After several years of tracking the Tower Girl, a representative of the Travis County Audubon Society put DuCharme touch with Bruce Calder, a fellow bird of prey enthusiast and UT alumnus, to spearhead awareness and conservation efforts.
Calder contacted former UT President Bill Powers directly, with what he prefaced as “a bizarre request” – to install a wooden nesting box on top of the tower to accommodate the rare falcon during the nesting season.“I gave myself a one percent chance,” Calder says. “This is the tower. It’s this shrine, this big monolith that has been there forever and it represents the university. So I fully understood that this wooden box might desecrate this shrine.”
Despite his doubts, the box was built and installed by a crew led by Neil Crump, UT’s Manager of Plant Construction in February of 2014.
The box was seemingly empty until March of this year, when Crump made a surprising discovery during a routine lighting repair on the tower. “I went over to the box and peeked inside and that’s when I saw the four eggs,” Crump says. “Strangely enough, after we came down we saw Chris and I told him about the eggs, and he was quite pleased that we had a real live falcon nest.”
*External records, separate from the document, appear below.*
(* ===== verification/Protocol.v ===== *)
(** * The binlog protocol: codes, headers, simple bodies

    Models, under src/src/binsrv/events/: code_type.hpp, protocol_traits_fwd.hpp and
    protocol_traits.cpp, common_header_flag_type.hpp, common_header_view.{hpp,cpp},
    common_header.{hpp,cpp}, footer_view.cpp, footer.cpp, the rotate, format description
    and previous GTIDs post headers and bodies, and the bounded strings of
    src/src/util/bounded_string_storage.hpp.

    A view over a portion of an event is the list of its bytes; a setter of an updatable
    view returns the portion after the write. *)

From S2P Require Import Prelude ByteSpan OrderedMap IntervalSet Gtid GtidSet GtidSetEncoding.
From S2P Require Import Util.

Local Open Scope Z_scope.

(** ** code_type *)
Inductive code_type :=
  | ct_unknown | ct_start_v3 | ct_query | ct_stop | ct_rotate | ct_intvar | ct_obsolete_6
  | ct_slave | ct_obsolete_8 | ct_append_block | ct_obsolete_10 | ct_delete_file
  | ct_obsolete_12 | ct_rand | ct_user_var | ct_format_description | ct_xid
  | ct_begin_load_query | ct_execute_load_query | ct_table_map | ct_obsolete_20
  | ct_obsolete_21 | ct_obsolete_22 | ct_write_rows_v1 | ct_update_rows_v1
  | ct_delete_rows_v1 | ct_incident | ct_heartbeat_log | ct_ignorable_log
  | ct_rows_query_log | ct_write_rows | ct_update_rows | ct_delete_rows | ct_gtid_log
  | ct_anonymous_gtid_log | ct_previous_gtids_log | ct_transaction_context
  | ct_view_change | ct_xa_prepare_log | ct_partial_update_rows | ct_transaction_payload
  | ct_heartbeat_log_v2 | ct_gtid_tagged_log.

#[export] Instance code_type_eq_dec : EqDecision code_type.
Proof. solve_decision. Defined.

(** The enumerators in the order of their values. *)
Definition code_types : list code_type :=
  [ct_unknown; ct_start_v3; ct_query; ct_stop; ct_rotate; ct_intvar; ct_obsolete_6;
   ct_slave; ct_obsolete_8; ct_append_block; ct_obsolete_10; ct_delete_file;
   ct_obsolete_12; ct_rand; ct_user_var; ct_format_description; ct_xid;
   ct_begin_load_query; ct_execute_load_query; ct_table_map; ct_obsolete_20;
   ct_obsolete_21; ct_obsolete_22; ct_write_rows_v1; ct_update_rows_v1;
   ct_delete_rows_v1; ct_incident; ct_heartbeat_log; ct_ignorable_log;
   ct_rows_query_log; ct_write_rows; ct_update_rows; ct_delete_rows; ct_gtid_log;
   ct_anonymous_gtid_log; ct_previous_gtids_log; ct_transaction_context;
   ct_view_change; ct_xa_prepare_log; ct_partial_update_rows; ct_transaction_payload;
   ct_heartbeat_log_v2; ct_gtid_tagged_log].

(** [util::enum_to_index(code_type::delimiter)] *)
Definition code_delimiter : Z := 43.

(** [util::enum_to_index] *)
Fixpoint position_of (c : code_type) (l : list code_type) : Z :=
  match l with
  | [] => 0
  | c' :: l => if decide (c = c') then 0 else 1 + position_of c l
  end.
Definition code_index (c : code_type) : Z := position_of c code_types.
(** [util::index_to_enum<code_type>]; [None] outside the enumerators *)
Definition code_of_index (i : Z) : option code_type :=
  if i <? 0 then None else code_types !! Z.to_nat i.

Lemma code_of_index_index c : code_of_index (code_index c) = Some c.
Proof. by destruct c. Qed.

(** ** protocol_traits *)
Definition default_binlog_version : Z := 4.
Definition earliest_supported_protocol_server_version : Z := 80000.
Definition latest_known_protocol_server_version : Z := 80300.
Definition lts80_number_of_events : nat := 42.
Definition innovation83_with_tagged_gtids_number_of_events : nat := 43.

Definition get_number_of_events (encoded_server_version : Z) : nat :=
  if encoded_server_version <? latest_known_protocol_server_version
  then lts80_number_of_events else innovation83_with_tagged_gtids_number_of_events.

Definition max_number_of_events : nat :=
  Nat.max (get_number_of_events earliest_supported_protocol_server_version)
          (get_number_of_events latest_known_protocol_server_version).
Definition default_common_header_length : nat := 19.
Definition default_footer_length : nat := 4.
(** [std::numeric_limits<std::size_t>::max()]; its 8-bit truncation marks the
    unspecified entries of a table of post header lengths *)
Definition unspecified_post_header_length : Z := 2 ^ 64 - 1.
Definition unspecified_encoded_length : Z := u8 unspecified_post_header_length.
Definition magic_binlog_payload : list Z := [254; 98; 105; 110].
Definition magic_binlog_offset : Z := 4.

(** [post_header_length_container]: [max_number_of_events - 1] bytes *)
Definition post_header_lengths_ok (storage : list Z) : Prop :=
  length storage = (max_number_of_events - 1)%nat.

Definition get_post_header_length_for_code (encoded_server_version : Z) (storage : list Z)
    (code : code_type) : Z :=
  let index := code_index code in
  if (index =? 0) || (Z.of_nat (get_number_of_events encoded_server_version) <=? index)
  then unspecified_post_header_length
  else
    let encoded_length := default 0 (storage !! Z.to_nat (index - 1)) in
    if encoded_length =? unspecified_encoded_length then unspecified_post_header_length
    else encoded_length.

(** [std::ranges::mismatch] over the first [number_of_events] entries of both tables *)
Definition length_matches (real expected : Z) : bool :=
  (expected =? unspecified_encoded_length) || (real =? expected).
Fixpoint lengths_match (runtime known : list Z) : bool :=
  match runtime, known with
  | real :: runtime, expected :: known =>
      length_matches real expected && lengths_match runtime known
  | _, _ => true
  end.
Definition validate_post_header_lengths (encoded_server_version : Z) (runtime known : list Z)
    : result unit :=
  let n := get_number_of_events encoded_server_version in
  raise_if (negb (lengths_match (take n runtime) (take n known)))
    (logic_error "mismatch in expected post header length for the event").

(** ** common_header_view *)
Definition timestamp_offset : nat := 0.
Definition type_code_offset : nat := timestamp_offset + 4.
Definition server_id_offset : nat := type_code_offset + 1.
Definition event_size_offset : nat := server_id_offset + 4.
Definition next_event_position_offset : nat := event_size_offset + 4.
Definition flags_offset : nat := next_event_position_offset + 4.
Definition common_header_size_in_bytes : nat := flags_offset + 2.

(** An integer of [n] bytes at [offset] of a portion: [portion_.subspan(offset, n)]
    and the extractor or the inserter. *)
Definition get_field (offset n : nat) (portion : list Z) : Z :=
  (extract_fixed_int_from_byte_span n (take n (drop offset portion))).1.
Definition set_field (offset n : nat) (value : Z) (portion : list Z) : list Z :=
  sp_store (insert_fixed_int_to_byte_span n value (mk_span portion offset)).

Definition get_timestamp_raw := get_field timestamp_offset 4.
Definition get_type_code_raw := get_field type_code_offset 1.
Definition get_server_id_raw := get_field server_id_offset 4.
Definition get_event_size_raw := get_field event_size_offset 4.
Definition get_next_event_position_raw := get_field next_event_position_offset 4.
Definition get_flags_raw := get_field flags_offset 2.
Definition set_timestamp_raw := set_field timestamp_offset 4.
Definition set_type_code_raw := set_field type_code_offset 1.
Definition set_server_id_raw := set_field server_id_offset 4.
Definition set_event_size_raw := set_field event_size_offset 4.
Definition set_next_event_position_raw := set_field next_event_position_offset 4.
Definition set_flags_raw := set_field flags_offset 2.

(** The flag [common_header_flag_type::artificial] and [flag_set::has_element] *)
Definition artificial_flag : Z := 32.
Definition has_element (flags flag : Z) : bool := negb (Z.land flags flag =? 0).

(** the constructor of [common_header_view_base] *)
Definition common_header_view (portion : list Z) : result (list Z) :=
  _ ← raise_if (negb (length portion =? common_header_size_in_bytes)%nat)
        (invalid_argument "invalid event common header length");
  _ ← raise_if (code_delimiter <=? get_type_code_raw portion)
        (logic_error "invalid event code in event header");
  Ok portion.

(** ** common_header *)
Record common_header := mk_common_header {
  ch_timestamp : Z;
  ch_type_code : code_type;
  ch_server_id : Z;
  ch_event_size : Z;
  ch_next_event_position : Z;
  ch_flags : Z
}.
#[export] Instance common_header_eq_dec : EqDecision common_header.
Proof. solve_decision. Defined.

(** [common_header(util::const_byte_span)] *)
Definition parse_common_header (portion : list Z) : result common_header :=
  view ← common_header_view portion;
  code ← or_raise (code_of_index (get_type_code_raw view))
           (logic_error "invalid event code in event header");
  Ok (mk_common_header (get_timestamp_raw view) code (get_server_id_raw view)
        (get_event_size_raw view) (get_next_event_position_raw view) (get_flags_raw view)).

Definition is_artificial (h : common_header) : bool := has_element (ch_flags h) artificial_flag.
According to Calder, this is the first time a peregrine has laid eggs in Austin that has been documented. Although the eggs won’t result in offspring this nesting season, Crump, DuCharme and Calder hope to raise funds to install a live webcam on top of the tower to monitor Tower Girl’s behavior and raise awareness.“There’s definitely been much more awareness about the bird now, so hopefully we can get some funding now for next nesting season,” Crump says. “[A camera] will help us tremendously with seeing what’s going on.”
Calder hopes that DuCharme’s photos, along with the discovery of the eggs, will pique a more active public interest.“It can be a very esoteric thing because people may not know a peregrine from a pigeon,” Calder says. “But to us bird guys it’s a very big deal.”
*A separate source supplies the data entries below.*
Definition parse_tagged_body (portion : list Z) : result tagged_body :=
  '(serialization_version_number, remainder) ← or_raise
    (extract_varlen_int_from_byte_span_checked 1 portion)
    (invalid_argument "gtid_tagged_log event body is too short to extract serialization_version_number");
  _ ← raise_if (negb (serialization_version_number =? known_serialization_version_number))
        (invalid_argument "unexpected serialization_version_number in the gtid_tagged_log event body");
  '(serializable_field_size, remainder) ← or_raise
    (extract_varlen_int_from_byte_span_checked 8 remainder)
    (invalid_argument "gtid_tagged_log event body is too short to extract serializable_field_size");
  _ ← raise_if (negb (serializable_field_size =? Z.of_nat (length portion)))
        (invalid_argument "invalid serializable_field_size in the gtid_tagged_log event body");
  '(last_non_ignorable_field_id, remainder) ← or_raise
    (extract_varlen_int_from_byte_span_checked 1 remainder)
    (invalid_argument "gtid_tagged_log event body is too short to extract last_non_ignorable_field_id");
  _ ← raise_if (negb (last_non_ignorable_field_id =? known_last_non_ignorable_field_id))
        (invalid_argument "unexpected last_non_ignorable_field_id in the gtid_tagged_log event body");
  '(b, remaining, remainder) ←
    field_loop (length remainder) default_tagged_body required_field_ids 255 remainder;
  _ ← raise_if (negb (bool_decide (remaining = [])))
        (invalid_argument "missing required non-optional fields in the gtid_tagged_log event body");
  _ ← raise_if (negb (bool_decide (remainder = [])))
        (invalid_argument "extra bytes in the gtid_log event body");
  Ok b.

(** ** Encoding *)
Definition signed64_size (v : Z) : Z := calculate_varlen_int_size_signed 64 v.

Definition calculate_tlv_section_size (b : tagged_body) : Z :=
  let size := calculate_varlen_int_size in
  let total := 0 in
  let total := total + size field_flags + size (tb_flags b) in
  let total := total + size field_uuid in
  let total := foldl (λ total uuid_byte, total + size uuid_byte) total (tb_uuid b) in
  let total := total + size field_gno + signed64_size (tb_gno b) in
  let total := total + size field_tag + size (Z.of_nat (length (tb_tag b))) +
               Z.of_nat (length (tb_tag b)) in
  let total := total + size field_last_committed + signed64_size (tb_last_committed b) in
  let total := total + size field_sequence_number + signed64_size (tb_sequence_number b) in
  let total := total + size field_immediate_commit_timestamp +
               size (tb_immediate_commit_timestamp b) in
  let total := if tb_has_original_commit_timestamp b
    then total + size field_original_commit_timestamp + size (tb_original_commit_timestamp b)
    else total in
  let total := total + size field_transaction_length + size (tb_transaction_length b) in
  let total := total + size field_immediate_server_version +
               size (tb_immediate_server_version b) in
  let total := if tb_has_original_server_version b
    then total + size field_original_server_version + size (tb_original_server_version b)
    else total in
  if tb_has_commit_group_ticket b
  then total + size field_commit_group_ticket + size (tb_commit_group_ticket b)
  else total.

(** The iteration for the width of the size field: [iterations] are those left. *)
Fixpoint size_width (iterations : nat) (tail width : Z) : Z :=
  let new_width := calculate_varlen_int_size (u64 (tail + width)) in
  if new_width =? width then width
  else match iterations with
       | O => width
       | S iterations => size_width iterations tail new_width
       end.
Definition max_number_of_iterations : nat := 9.

Definition tagged_body_encoded_size (b : tagged_body) : Z :=
  let framing_misc_size :=
    calculate_varlen_int_size known_serialization_version_number +
    calculate_varlen_int_size known_last_non_ignorable_field_id in
  let tail := framing_misc_size + calculate_tlv_section_size b in
  tail + size_width max_number_of_iterations tail 1.

(** The results of the checked inserters are ignored: one that fails leaves the
    destination as it is. *)
Definition emit (v : Z) (destination : byte_span) : byte_span :=
  default destination (insert_varlen_int_to_byte_span_checked v destination).
Definition emit_signed (v : Z) (destination : byte_span) : byte_span :=
  default destination (insert_varlen_int_signed_checked 64 v destination).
Since Crump recovered some of the eggs in May, DuCharme and Calder have begun making arrangements for Texas A&M to take custody of the egg fragments as biological specimens, hopefully leading to further research opportunities.
For DuCharme, documenting Tower Girl has never been about notoriety – it’s about being an advocate for the birds. “There are moments like this where it all comes together,” DuCharme said. “I feel so fortunate to be able to ride my bike and do this. It’s about getting a following and bringing awareness to the birds. If that’s all you can do, do it.”
Jim • Jun 6, 2016 at 5:13 pm
Nicely written article about a rare and amazing bird, and those who care about it. It would be super to see more of Mr. DeCharme’s bird photos.